Things may be bad, but they are much worse in Europe. The social models practiced by most European states draw even more citizens away from military service than the private sector in the U.S. does. On top of that, low fertility and tight immigration policies are slowly draining their pools of ready manpower.

Its funny that so much has been made of the technologic side of the Revolution in Military Affairs, but no attention has been paid the socio-economic side. The military revolutions of the 16th, 19th and 20th Centuries had enormous impacts on their contemporary societies, governments and markets.

Why haven't people realized the 21st Century revolution would be no different?

Posted by: Robot.Economist at September 15, 2006 09:04 AM


The US went into Iraq with the Army we had at the time, not the Army of 1991, which was considerably larger but less 'shock and awe' inspiring. The JCS have decided, wisely, to not deploy the brigades with their heavy equipment, each brigade deploys and uses the Abrams, Bradleys, HETTs that are in theater. So if the Army is cash poor, should they emphasise maintaining the stateside equipment as highly as they would like? I don't think so, I think they are concentrating their money on the equipment their soldiers will be fighting with, I would like our reserve to be combat ready as well, but that isn't the real world. Bush refused to ask us to sacrifice to win this war on terror and one consequence of that is that we are fighting on the cheap.

The Army is simply too small to do much else, which accounts for Rumsfeld's much maligned comment, "you fight with the Army you have".

Posted by: ziv at September 15, 2006 08:09 AM


Gee Whiz! One more example of the Dubya-Rummy incompetence. What else is new? Think they can handle anything else - Iran, North Korea, Christian-Islamic war (see Pope's historic commentary and hysterical response)? Some of the above, all of the above.

Posted by: CelticCurmudgeon at September 15, 2006 07:26 AM


How pathetic. The US military can't sustain 150,000 combat troops plus their support troops indefinitely. Is the problem money, logistical resources or lack of personnel? The US military gets what they deserve for living in their China fantasy the last ten years.

Typical insurgencies and normal post conflict stabilizations missions last 10-15 years. Iraq, Afghanistan, and any other country we take on (Iran) are no different. Blame the Powel Doctrine, for wanting a "drive by shooting", instead of long-term recovery effort.
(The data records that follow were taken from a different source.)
(** * zkInterface: the libsnark integration helpers

    A shallow embedding of [cpp/libsnark_integration.cpp]: the
    little-endian element codec ([from_le], [into_le]), the bulk codec
    ([elements_into_le], [le_into_elements], [deserialize_elements]), the
    translation of protoboard indices to variable ids
    ([convert_variable_id]), and the four helpers that report or fill a
    protoboard.

    Conventions of the embedding.
    - [uint64_t], [size_t] and [mp_limb_t] values are integers in [Z]; the
      wrap-around of the C++ arithmetic is written out with [uint64].
      Bytes are integers too, [uint8] is the narrowing cast.
    - A pointer into a buffer is the buffer together with an offset (for
      writes) or the buffer with its prefix dropped (for reads).
    - A C++ [assert] that fails, an integer division by zero and an access
      past the end of an array stop the function: they are the three
      [fault]s of the [outcome] monad.
    - Loop counters are natural numbers: the vectors of the model are
      shorter than 2^31 entries, as FlatBuffers vectors are.
    - [r_limbs], [fieldt_size] and the field come from
      [libsnark_integration.hpp] and libff; they are the parameters of
      the section. *)

From Stdlib Require Import ZArith Lia.
From stdpp Require Import base list.

Local Open Scope Z_scope.

(** ** Faults and the outcome monad *)

Inductive fault : Set :=
| AssertionFailed
| DivisionByZero
| OutOfBounds.

Inductive outcome (A : Type) : Type :=
| Ok (a : A)
| Abort (f : fault).

Arguments Ok {A} a.
Arguments Abort {A} f.

#[global] Instance outcome_ret : MRet outcome := fun A a => Ok a.

#[global] Instance outcome_bind : MBind outcome := fun A B k m =>
  match m with
  | Ok a => k a
  | Abort f => Abort f
  end.

(** [for (i = lo; i < lo + n; i++) s = body i s]. *)
Fixpoint for_loop {St : Type} (lo n : nat) (body : nat -> St -> outcome St)
    (s : St) : outcome St :=
  match n with
  | O => Ok s
  | S n' => s' ← body lo s; for_loop (S lo) n' body s'
  end.

(** [v[i]] as an rvalue. *)
Definition read {A : Type} (v : list A) (i : nat) : outcome A :=
  match v !! i with
  | Some x => Ok x
  | None => Abort OutOfBounds
  end.

(** [v[i] = x]. *)
Definition write {A : Type} (v : list A) (i : nat) (x : A) : outcome (list A) :=
  if (i <? length v)%nat then Ok (<[i := x]> v) else Abort OutOfBounds.

(** ** Machine integers *)

Definition uint64 (z : Z) : Z := z mod 2 ^ 64.
Definition uint8 (z : Z) : Z := z mod 2 ^ 8.

(** [sizeof(mp_limb_t)] on the 64-bit targets of libff. *)
Definition bytes_per_limb : nat := 8.

(** [bigint<r_limbs>]: the array [data] of limbs, least significant first. *)
Abbreviation bigint := (list Z) (only parsing).

(** An element of libff's prime field [FieldT]: its canonical
    representative. *)
Abbreviation FieldT := Z (only parsing).

(** ** FlatBuffers messages, as the helpers read them *)

(** The table [Variables]: ids and the packed bytes of their elements. *)
Record Variables : Type := mkVariables {
  variable_ids : list Z;
  values : list Z
}.

Record BilinearConstraint : Type := mkBilinearConstraint {
  linear_combination_a : Variables;
  linear_combination_b : Variables;
  linear_combination_c : Variables
}.

Record Circuit : Type := mkCircuit {
  connections : Variables;
  free_variable_id : Z
}.

(** ** libsnark

    A linear combination is its vector of terms, [add_term] appends one.
    A protoboard holds the constant term, the values of the variables
    1, 2, ... and the constraints. *)

Record linear_term : Type := mkTerm {
  index : Z;
  coeff : FieldT
}.

Abbreviation linear_combination := (list linear_term) (only parsing).

Definition add_term (lc : linear_combination) (var : Z) (field_coeff : FieldT)
    : linear_combination :=
  lc ++ [mkTerm var field_coeff].

Record r1cs_constraint : Type := mkConstraint {
  a : linear_combination;
  b : linear_combination;
  c : linear_combination
}.

Record protoboard : Type := mkProtoboard {
  constant_term : FieldT;
  pb_values : list FieldT;
  constraints : list r1cs_constraint
}.

Definition num_variables (pb : protoboard) : nat := length (pb_values pb).

(** [pb.val(var)] read: the assertion of libsnark, then the constant term
    for index 0 and [values[index - 1]] otherwise. *)
Definition val (pb : protoboard) (var : Z) : outcome FieldT :=
  if var <=? Z.of_nat (length (pb_values pb)) then
    if var =? 0 then Ok (constant_term pb)
    else read (pb_values pb) (Z.to_nat (var - 1))
  else Abort AssertionFailed.

(** [pb.val(var) = x]. *)
Definition set_val (pb : protoboard) (var : Z) (x : FieldT) : outcome protoboard :=
  if var <=? Z.of_nat (length (pb_values pb)) then
    if var =? 0 then Ok (mkProtoboard x (pb_values pb) (constraints pb))
    else
      values' ← write (pb_values pb) (Z.to_nat (var - 1)) x;
      Ok (mkProtoboard (constant_term pb) values' (constraints pb))
  else Abort AssertionFailed.

(** The dense table of all values: the constant one, then the variables. *)
Definition full_assignment (pb : protoboard) : list FieldT :=
  constant_term pb :: pb_values pb.

(** ** The field of alt_bn128

    [libsnark_integration.hpp] instantiates the helpers at the scalar field
    of alt_bn128: four limbs, 32 bytes per element. *)

Definition bn128_r : Z :=
  21888242871839275222246405745257275088548364400416034343698204186575808495617.

Definition bn128_limbs : nat := 4.
Definition bn128_size : nat := 32.

(** One element of 32 bytes whose first byte is [x]. *)
Definition element_bytes (x : Z) : list Z := x :: replicate 31 0.

(** A circuit with the connections 5 and 9 and the first free id 100. *)
Definition circuit_5_9 : Circuit := mkCircuit (mkVariables [5; 9] []) 100.

(** A protoboard with two connections, one output and one local variable
    of value 42. *)
Definition pb_local_42 : protoboard := mkProtoboard 1 [11; 12; 13; 42] [].

(** A protoboard with the constraint (3 x1) (7 x2) = 5 x4, twice. *)
Definition pb_two_constraints : protoboard :=
  mkProtoboard 1 [11; 12; 13; 42]
    [mkConstraint [mkTerm 1 3] [mkTerm 2 7] [mkTerm 4 5];
     mkConstraint [mkTerm 1 3] [mkTerm 2 7] [mkTerm 4 5]].

(** A protoboard with one hundred variables, all zero. *)
Definition pb_hundred : protoboard := mkProtoboard 1 (replicate 100 0) [].

(** The circuit above with the incoming values 7 and 9. *)
Definition circuit_incoming : Circuit :=
  mkCircuit (mkVariables [5; 9] (element_bytes 7 ++ element_bytes 9)) 100.

(** A circuit with the dense numbering: connections 1 and 2, free id 3. *)
Definition circuit_dense : Circuit := mkCircuit (mkVariables [1; 2] []) 3.

(** A protoboard with the constraint (3 x1) (7 x2) = 0, the right side a
    linear combination without terms. *)
Definition pb_empty_lincomb : protoboard :=
  mkProtoboard 1 [11; 12; 13; 42] [mkConstraint [mkTerm 1 3] [mkTerm 2 7] []].

Section Codec.

(** The number of limbs of a field element. *)
Variable r_limbs : nat.
(** The number of bytes of an encoded field element. *)
Variable fieldt_size : nat.
(** The order of the field [FieldT]. *)
Variable modulus : Z.

(** *** libff

    The constructor of [FieldT] from a [bigint] reduces modulo the field
    order and [as_bigint] gives the limbs of the representative. *)

Definition bigint_value (num : bigint) : Z :=
  foldr (fun d acc => d + 2 ^ 64 * acc) 0 num.

Definition FieldT_of_bigint (num : bigint) : FieldT :=
  bigint_value num mod modulus.

Definition as_bigint (e : FieldT) : bigint :=
  (fun limb : nat => uint64 (Z.shiftr e (64 * Z.of_nat limb))) <$> seq 0 r_limbs.

(** The default-constructed [bigint]: all limbs zero. *)
Definition bigint_zero : bigint := replicate r_limbs 0.

(** *** Element conversion helpers *)

(** Bytes to Bigint. Little-Endian. *)
Definition from_le (bytes : list Z) (size : nat) : outcome bigint :=
  let num := bigint_zero in
  if (size <=? bytes_per_limb * r_limbs)%nat then
    for_loop 0 size (fun byte num =>
      let limb := (byte / bytes_per_limb)%nat in
      let limb_byte := (byte mod bytes_per_limb)%nat in
      b ← read bytes byte;
      d ← read num limb;
      Ok (<[limb := Z.lor d (uint64 (Z.shiftl b (Z.of_nat limb_byte * 8)))]> num))
      num
  else Abort AssertionFailed.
This reality needs to be planned and financed prior to interventions. If we do not plan for that contingency, then don’t even bother threatening anyone?

In the future, if we need more troops, I know of a few countries (BRIC) that would supply them at the RIGHT price.

As for Iraq, I say privatize the damn war with MERC’s. I believe at last count there was already like 20,000 private security people in theater.

Posted by: BT at September 14, 2006 08:36 PM


I was in a briefing about this time last year covering the rollout of the ARFORGEN policy. At the end of the brief, someone from the audience asked the briefer (he was an LTC I believe) whether ARFORGEN was compatible for deployment to Iraq. The answer was "Over the next 2-3 years, just barely."

Think of it this way, an active duty brigade that is fielded for one year needs at least 2 years (optimally 3) to reset when they return home. This is mostly because the unit needs to replace a fair amount of equipment and train up new soldiers. Thankfully, our brave men and women in green have been re-enlisting at really high rates, so they could afford to have their reset time short-circuited some.

The problem is that this trend cannot continue forever and in about a year or two, we will probably see retention rates drop significantly. No matter how patriotic or committed a soldier is, he or she will eventually tire of constant deployment or max out on rank. If you think recuitment shortfalls are bad now, just wait 9 to 12 months.